__EXCERPTED DATA__:
Lemma blanks_ok_weaken (in_run : bool) s :
  blanks_ok in_run s = true → blanks_ok false s = true.
Proof.
  destruct s as [|c s]; [done|]. cbn. destruct (is_blank c); [|done].
  intros H. apply andb_true_iff in H as [H ->]. apply andb_true_iff in H as [_ ->]. done.
Qed.

Lemma blanks_ok_lstrip (in_run : bool) s :
  blanks_ok in_run s = true → blanks_ok false (Py.lstrip s) = true.
Proof.
  revert in_run. induction s as [|c s IH]; intros in_run H; [done|].
  cbn [Py.lstrip]. destruct (Py.isspace c); [|by eapply blanks_ok_weaken].
  cbn [blanks_ok] in H. destruct (is_blank c).
  - apply andb_true_iff in H as [_ H]. by eapply IH.
  - by eapply IH.
Qed.

Lemma blanks_ok_rstrip (in_run : bool) s :
  blanks_ok in_run s = true → blanks_ok in_run (Py.rstrip s) = true.
Proof.
  revert in_run. induction s as [|c s IH]; intros in_run H; [done|].
  rewrite rstrip_cons. cbn [blanks_ok] in H.
  assert (Hrest : blanks_ok (is_blank c) (Py.rstrip s) = true).
  { destruct (is_blank c); [|by apply IH].
    apply andb_true_iff in H as [_ H]. by apply IH. }
  destruct (Py.rstrip s) as [|d r].
  - destruct (Py.isspace c); [done|]. cbn [blanks_ok].
    destruct (is_blank c); [|done]. apply andb_true_iff in H as [-> _]. done.
  - change (blanks_ok in_run (String c (String d r)))
      with (if is_blank c
            then negb in_run && bool_decide (c = ascii_of_nat 32)
                 && blanks_ok true (String d r)
            else blanks_ok false (String d r)).
    destruct (is_blank c); [|done].
    apply andb_true_iff in H as [-> _]. done.
Qed.

Lemma blanks_ok_strip (in_run : bool) s :
  blanks_ok in_run s = true → blanks_ok false (Py.strip s) = true.
Proof. intros H. by eapply blanks_ok_rstrip, blanks_ok_lstrip. Qed.

Lemma blanks_ok_split (in_run : bool) s :
  blanks_ok in_run s = true →
  Forall (fun l => blanks_ok false l = true) (split_lines s).
Proof.
  intros H.
  assert (Hstrong : match split_lines s with
                    | [] => True
                    | l :: ls => blanks_ok in_run l = true
                                 ∧ Forall (fun l => blanks_ok false l = true) ls
                    end).
  { revert in_run H. induction s as [|c s IH]; intros in_run H; [done|].
    cbn [split_lines]. cbn [blanks_ok] in H. destruct (is_newline c) eqn:Ec.
    - apply bool_decide_eq_true in Ec as ->.
      change (is_blank newline) with false in H. cbn iota in H.
      specialize (IH false H). split; [done|].
      destruct (split_lines s) as [|l ls]; [done|].
      destruct IH as [Hl Hls]. by constructor.
    - destruct (is_blank c) eqn:Eb.
      + apply andb_true_iff in H as [Hc H]. specialize (IH true H).
        destruct (split_lines s) as [|l ls].
        * split; [|done]. cbn [blanks_ok]. by rewrite Eb, Hc.
        * destruct IH as [Hl Hls]. split; [|done]. cbn [blanks_ok].
          by rewrite Eb, Hc, Hl.
      + specialize (IH false H). destruct (split_lines s) as [|l ls].
        * split; [|done]. cbn [blanks_ok]. by rewrite Eb.
        * destruct IH as [Hl Hls]. split; [|done]. cbn [blanks_ok]. by rewrite Eb. }
  destruct (split_lines s) as [|l ls]; [done|]. destruct Hstrong as [Hl Hls].
  constructor; [by eapply blanks_ok_weaken|done].
Qed.

Lemma blanks_ok_line (in_run : bool) line t :
  blanks_ok in_run line = true → blanks_ok false t = true →
  blanks_ok in_run (line +:+ String newline t) = true.
Proof.
  revert in_run. induction line as [|c line IH]; intros in_run Hl Ht.
  - done.
  - rewrite append_cons. cbn [blanks_ok] in *. destruct (is_blank c).
    + apply andb_true_iff in Hl as [-> Hl]. cbn. by apply IH.
    + by apply IH.
Qed.
(** * ioprocess: the Python client's communication engine

    A shallow embedding of [bindings/python/ioprocess/__init__.py]:
    the incremental writer [DataSender], the incremental reader
    [ResponseReader], the log reassembly of [IOProcess._processLogs], the
    caller side [IOProcess._sendCommand] and the event loop
    [_communicate] with its crash handler and restart.

    Conventions.
    - [bytes] is [list byte]; Python [str] after decoding is a list of code
      points.
    - A system call is answered by the environment: a descriptor that is
      read is a script of what successive reads find ([pipe]); a write is
      answered by how many bytes the descriptor accepts. The answer
      belongs to the descriptor number at the time of the call: a number
      that was closed answers with EBADF until the process gives the
      number to another descriptor, and then that one answers.
    - Python exceptions are values of [exn]; a computation returns, raises
      or spins ([res]).
    - [json.dumps], [json.loads], the UTF-8 decoder and [os.strerror] are
      library functions; they are the fields of the class [Runtime].
    - One turn of the loop of [_communicate] is one step: the threads
      interleave between turns. *)

From Stdlib Require Import ZArith NArith List Lia Bool String Ascii.
From Stdlib.Strings Require Import Byte.
From stdpp Require Import gmap list strings.
Import ListNotations.

Local Open Scope Z_scope.

(** ** Exceptions and results *)

Abbreviation bytes := (list byte).

Inductive exn : Type :=
| OSError (errno : Z) (strerror : string)   (* OSError(errno, strerror) *)
| OSErrno (errno : Z)                       (* an OSError raised by a system call *)
| StructError                               (* struct.error, from Size.unpack *)
| ValueError                                (* json.loads / bytes.decode *)
| KeyError                                  (* res['id'] on a missing key *)
| IndexError                                (* list.pop() on an empty list *)
| FDClosed                                  (* Exception("FD closed") *)
| AttributeError                            (* attribute access on None *)
| OverflowError                             (* an int that does not fit a C int *)
| Closed                                    (* class Closed(RuntimeError) *)
| Timeout.                                  (* class Timeout(RuntimeError) *)

Inductive res (A : Type) : Type :=
| Ok (a : A)
| Raise (e : exn)
| Diverges.
Arguments Ok {A} a.
Arguments Raise {A} e.
Arguments Diverges {A}.

Definition EAGAIN : Z := 11.
Definition EINTR : Z := 4.
Definition EBADF : Z := 9.
Definition ETIMEDOUT : Z := 110.

Definition ERR_IOPROCESS_CRASH : Z := 100001.

(** ** Size = Struct("@Q"): eight bytes, native order (little-endian) *)

Module Size.

Definition size : nat := 8.

Fixpoint le_decode (bs : bytes) : N :=
  match bs with
  | [] => 0%N
  | b :: rest => (Byte.to_N b + 256 * le_decode rest)%N
  end.

Fixpoint le_encode (k : nat) (n : N) : bytes :=
  match k with
  | O => []
  | S k' =>
      match Byte.of_N (n mod 256) with
      | Some b => b :: le_encode k' (n / 256)
      | None => []
      end
  end.

(** [Size.unpack(buf)[0]]: struct.error unless [buf] is exactly 8 bytes. *)
Definition unpack (buf : bytes) : option N :=
  if Nat.eqb (length buf) size then Some (le_decode buf) else None.

(** [Size.pack(n)]: struct.error when [n] does not fit 64 bits. *)
Definition pack (n : N) : option bytes :=
  if (n <? 2 ^ 64)%N then Some (le_encode size n) else None.

End Size.

(** ** System calls answered by the environment *)

(** What one [os.write(fd, data)] meets: the descriptor takes up to [room]
    bytes, or the call fails with [errno]. *)
Inductive fd_write : Type :=
| Accepts (room : nat)
| WriteFails (errno : Z).

Definition os_write (w : fd_write) (data : bytes) : res nat :=
  match w with
  | Accepts room => Ok (Nat.min room (length data))
  | WriteFails e => Raise (OSErrno e)
  end.

(** What successive [os.read] calls on a descriptor find: a chunk of bytes
    present in the pipe (a read takes a prefix, the rest stays in front),
    a failing call, or end of file. The empty script is an empty pipe
    with the writer alive: every read fails with EAGAIN. *)
Inductive read_event : Type :=
| Avail (bs : bytes)
| ReadFails (errno : Z)
| Eof.

Abbreviation pipe := (list read_event).

Fixpoint os_read (p : pipe) (n : nat) : res bytes * pipe :=
  match n with
  | O => (Ok [], p)
  | S _ =>
      match p with
      | [] => (Raise (OSErrno EAGAIN), [])
      | Avail [] :: rest => os_read rest n
      | Avail bs :: rest =>
          (Ok (firstn n bs),
           match skipn n bs with [] => rest | tl => Avail tl :: rest end)
      | ReadFails e :: rest => (Raise (OSErrno e), rest)
      | Eof :: rest => (Ok [], Eof :: rest)
      end
  end.

(** ** DataSender *)

Record DataSender : Type := mkDataSender { _dataPending : bytes }.

(** [DataSender.process]: the boolean returned, the sender afterwards and
    the bytes that reached the descriptor. *)
Definition DataSender_process (w : fd_write) (s : DataSender)
  : res bool * DataSender * bytes :=
  match _dataPending s with
  | [] => (Ok true, s, [])
  | _ =>
      match os_write w (_dataPending s) with
      | Ok n =>
          (Ok false, mkDataSender (skipn n (_dataPending s)),
           firstn n (_dataPending s))
      | Raise e => (Raise e, s, [])
      | Diverges => (Diverges, s, [])
      end
  end.

(** ** Responses, requests and the library functions *)

#[local] Set Warnings "-register-all".

Inductive json : Type :=
| JNull
| JBool (b : bool)
| JNum (n : Z)
| JStr (s : string)
| JArr (l : list json)
| JObj (l : list (string * json)).

(** The dict a response decodes to, through the keys the client reads:
    ['id'], ['errcode'], ['errstr'], ['result']; [None] is an absent key. *)
Record Response : Type := mkResponse {
  r_id : option Z;
  r_errcode : option Z;
  r_errstr : option string;
  r_result : option json
}.

(** Decoded text: a Python [str] as its code points. *)
Abbreviation pystr := (list N).

Definition pystr_of_string (s : string) : pystr :=
  map (fun a => N_of_ascii a) (list_ascii_of_string s).

(** The library functions the module calls.
    - [json_loads buf] is [json.loads(buf.decode('utf8'))], [None] when it
      raises or the value is not a dict (for a value that is not a dict
      the code raises one line later, at [res['id']] in the loop, which
      takes the same path there);
    - [json_dumps reqId methodName args] is
      [json.dumps({'id':..,'methodName':..,'args':..})] encoded;
    - [decode_replace] is [bytes.decode('utf8', 'replace')];
    - [strerror] is [os.strerror] on the codes it takes, those of a C
      [int] (see [os_strerror]). *)
Class Runtime : Type := {
  json_loads : bytes -> option Response;
  json_dumps : Z -> string -> json -> bytes;
  decode_replace : bytes -> pystr;
  strerror : Z -> string
}.

(** ** ResponseReader *)

Record ResponseReader : Type := mkResponseReader {
  _responses : list Response;
  _dataRemaining : N;
  _dataBuffer : bytes
}.

Definition ResponseReader_init : ResponseReader := mkResponseReader [] 0%N [].

(** The loop [while True: try: os.read(...) except OSError: EAGAIN/EINTR ->
    continue]. Every retry consumes one entry of the script; on the empty
    script the loop spins for ever. *)
Fixpoint read_retry (fuel : nat) (p : pipe) (n : nat) : res bytes * pipe :=
  match fuel with
  | O => (Diverges, p)
  | S fuel' =>
      match os_read p n with
      | (Raise (OSErrno e), p') =>
          if (e =? EAGAIN) || (e =? EINTR) then read_retry fuel' p' n
          else (Raise (OSErrno e), p')
      | other => other
      end
  end.

Section WithRuntime.
Context {RT : Runtime}.

(** [ResponseReader.process]: what it returns, the reader afterwards and
    what is left of the pipe. The count handed to [os.read] is taken to
    be one it accepts: [os.read] refuses a count from 2^63 on
    (OverflowError) and a buffer it cannot allocate (MemoryError); a
    header that declares such a length is outside this model. *)
Definition ResponseReader_process (r : ResponseReader) (p : pipe)
  : res bool * ResponseReader * pipe :=
  let header : (ResponseReader * pipe) + (res bool * ResponseReader * pipe) :=
    if (_dataRemaining r =? 0)%N then
      match os_read p Size.size with
      | (Ok buf, p1) =>
          match Size.unpack buf with
          | Some n => inl (mkResponseReader (_responses r) n (_dataBuffer r), p1)
          | None => inr (Raise StructError, r, p1)
          end
      | (Raise e, p1) => inr (Raise e, r, p1)
      | (Diverges, p1) => inr (Diverges, r, p1)
      end
    else inl (r, p) in
  match header with
  | inr out => out
  | inl (r1, p1) =>
      match read_retry (S (length p1)) p1 (N.to_nat (_dataRemaining r1)) with
      | (Ok buff, p2) =>
          let remaining := (_dataRemaining r1 - N.of_nat (length buff))%N in
          let buffer := _dataBuffer r1 ++ buff in
          if (remaining =? 0)%N then
            match json_loads buffer with
            | Some resObj =>
                (Ok true,
                 mkResponseReader (_responses r1 ++ [resObj]) remaining [],
                 p2)
            | None =>
                (Raise ValueError,
                 mkResponseReader (_responses r1) remaining buffer, p2)
            end
          else (Ok false, mkResponseReader (_responses r1) remaining buffer, p2)
      | (Raise e, p2) => (Raise e, r1, p2)
      | (Diverges, p2) => (Diverges, r1, p2)
      end
  end.
Lemma negative_radius_finds_nothing_witness :
  result (find "book" (-1)) two_words = Ok []
  /\ (forall root, tree two_words = Some root ->
                   result (query "book" (-1)) two_words = Ok []).
Proof.
  apply (negative_radius_finds_nothing two_words "book" (-1)).
  - exact two_words_built.
  - exact (metric_nonneg _ discrete_metric).
  - lia.
Defined.

(** X10. Keys that are no integer literals, which only a loaded file can
    bring in: when the root has a child under such a key, [find] raises
    [ValueError] for every item and radius, while [query] returns. *)
Theorem find_raises_on_non_integer_key (self : BKTree) (root c : node)
    (k item : string) (n : Z) :
  tree self = Some root ->
  In (k, c) (node_children root) ->
  int k = Raise ValueError ->
  result (find item n) self = Raise ValueError
  /\ exists l, result (query item n) self = Ok l.
Proof.
  intros Ht Hc Hbad. split.
  - rewrite find_result, Ht. destruct root as [v children].
    cbn [node_children] in Hc. rewrite find_loop_one.
    unfold extension. destruct children as [|kc rest]; [destruct Hc|].
    now rewrite (select_children_bad_key _ _ _ k c Hc Hbad).
  - rewrite query_result, Ht. eexists. reflexivity.
Qed.

Lemma find_raises_on_non_integer_key_witness :
  result (find "a" 1) hand_made = Raise ValueError
  /\ exists l, result (query "a" 1) hand_made = Ok l.
Proof.
  apply (find_raises_on_non_integer_key hand_made
           (Node "a" [("x", Node "b" [])]) (Node "b" []) "x" "a" 1).
  - reflexivity.
  - simpl. auto.
  - reflexivity.
Defined.
(** What the service calls and this development does not look into.  The
    validators of [KYCValidators] catch what they raise and answer [False], so
    they are total predicates; [model_loader.compare_faces] catches what it
    raises and answers [None]. *)
Record Collab : Type := mkCollab {
  validate_full_name : pyval -> bool;
  validate_email : pyval -> bool;
  validate_phone_number : pyval -> bool;
  validate_date_of_birth : pyval -> bool;
  validate_gender : pyval -> bool;
  validate_nationality : pyval -> bool;
  validate_document_number : pyval -> pyval -> bool;
  validate_address : pyval -> bool;
  validate_base64_image : pyval -> bool;
  (** [str(uuid.uuid4())] and [Security_utils.hash_sensitive_data], as
      functions of the randomness drawn *)
  uuid4 : N -> string;
  hash_sensitive_data : N -> pyval -> outcome pyval;
  (** decoded pictures and model inputs *)
  Image : Type;
  Tensor : Type;
  (** base64, PIL and numpy: the body of [_decode_base64_image] *)
  pil_decode : pyval -> outcome Image;
  (** [image_array.shape[:2]], height first *)
  shape : Image -> Z * Z;
  (** [cv2.cvtColor] then [detectMultiScale] *)
  detectMultiScale : Image -> outcome (list rect);
  (** [image_array[y:y+h, x:x+w]] *)
  crop : Image -> rect -> Image;
  (** [cv2.Laplacian(gray, cv2.CV_64F).var()] *)
  laplacian_var : Image -> outcome Q;
  (** [cv2.resize] and the division by 255 *)
  resize_normalize : Image -> outcome Tensor;
  compare_faces : Tensor -> Tensor -> option Q;
  (** the chain client *)
  web3_ready : bool;
  account_ready : bool;
  generate_verification_hash : pyval -> string -> bool -> pyval;
  create_kyc_verification_transaction : World -> dict -> outcome pyval
}.

(** [Config.FACE_VERIFICATION_THRESHOLD]. *)
Definition FACE_VERIFICATION_THRESHOLD : Q := 6 # 10.

(** One draw of randomness. *)
Definition draw : M N :=
  fun w =>
    (Return (entropy w),
     mkWorld (kyc_collection w) (face_verification_collection w)
             (blockchain_collection w) (oid_counter w) (N.succ (entropy w))
             (clock w) (db_faults w)).

(* ================================================================== *)
(** ** utils/validators.py *)

Module Validators.
Section WithCollab.
Variable C : Collab.

Definition required_fields : list string :=
  ["full_name"; "date_of_birth"; "gender"; "nationality"; "address";
   "phone_number"; "email"; "document_type"; "document_number"].

(** [k in d and d[k]]. *)
Definition present (k : string) (d : dict) : option pyval :=
  match dict_get k d with
  | Some v => if py_truthy v then Some v else None
  | None => None
  end.

Definition check (k : string) (ok : pyval -> bool) (msg : string) (d : dict)
  : list string :=
  match present k d with
  | Some v => if ok v then [] else [msg]
  | None => []
  end.

(** A Python [str] is held by the bytes of its UTF-8 encoding, which is how
    Rocq reads a string literal.  [code_points] gives back its characters:
    [len] counts them and [str.strip] looks at them.  (A sequence of bytes
    that is not UTF-8 stands for no Python string; a stray byte is read as a
    character of its own.) *)
Fixpoint code_points (s : string) : list N :=
  match s with
  | EmptyString => []
  | String a r =>
      let b0 := N_of_ascii a in
      if (b0 <? 192)%N then b0 :: code_points r
      else if (b0 <? 224)%N then
        match r with
        | String b r1 =>
            ((b0 mod 32) * 64 + N_of_ascii b mod 64)%N :: code_points r1
        | EmptyString => [b0]
        end
      else if (b0 <? 240)%N then
        match r with
        | String b (String c r2) =>
            ((b0 mod 16) * 4096 + (N_of_ascii b mod 64) * 64
             + N_of_ascii c mod 64)%N :: code_points r2
        | String b r1 => b0 :: code_points r1
        | EmptyString => [b0]
        end
      else
        match r with
        | String b (String c (String d r3)) =>
            ((b0 mod 8) * 262144 + (N_of_ascii b mod 64) * 4096
             + (N_of_ascii c mod 64) * 64 + N_of_ascii d mod 64)%N
              :: code_points r3
        | String b r1 => b0 :: code_points r1
        | EmptyString => [b0]
        end
  end.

__TASK INSTRUCTIONS__: The expected answer is an exact copy of the lines above, beginning at the line with "Definition ETIMEDOUT : Z := 110." and ending at the line with "match Byte.of_N (n mod 256) with", with both ends in.

__ANSWER SPACE__:
Definition ETIMEDOUT : Z := 110.

Definition ERR_IOPROCESS_CRASH : Z := 100001.

(** ** Size = Struct("@Q"): eight bytes, native order (little-endian) *)

Module Size.

Definition size : nat := 8.

Fixpoint le_decode (bs : bytes) : N :=
  match bs with
  | [] => 0%N
  | b :: rest => (Byte.to_N b + 256 * le_decode rest)%N
  end.

Fixpoint le_encode (k : nat) (n : N) : bytes :=
  match k with
  | O => []
  | S k' =>
      match Byte.of_N (n mod 256) with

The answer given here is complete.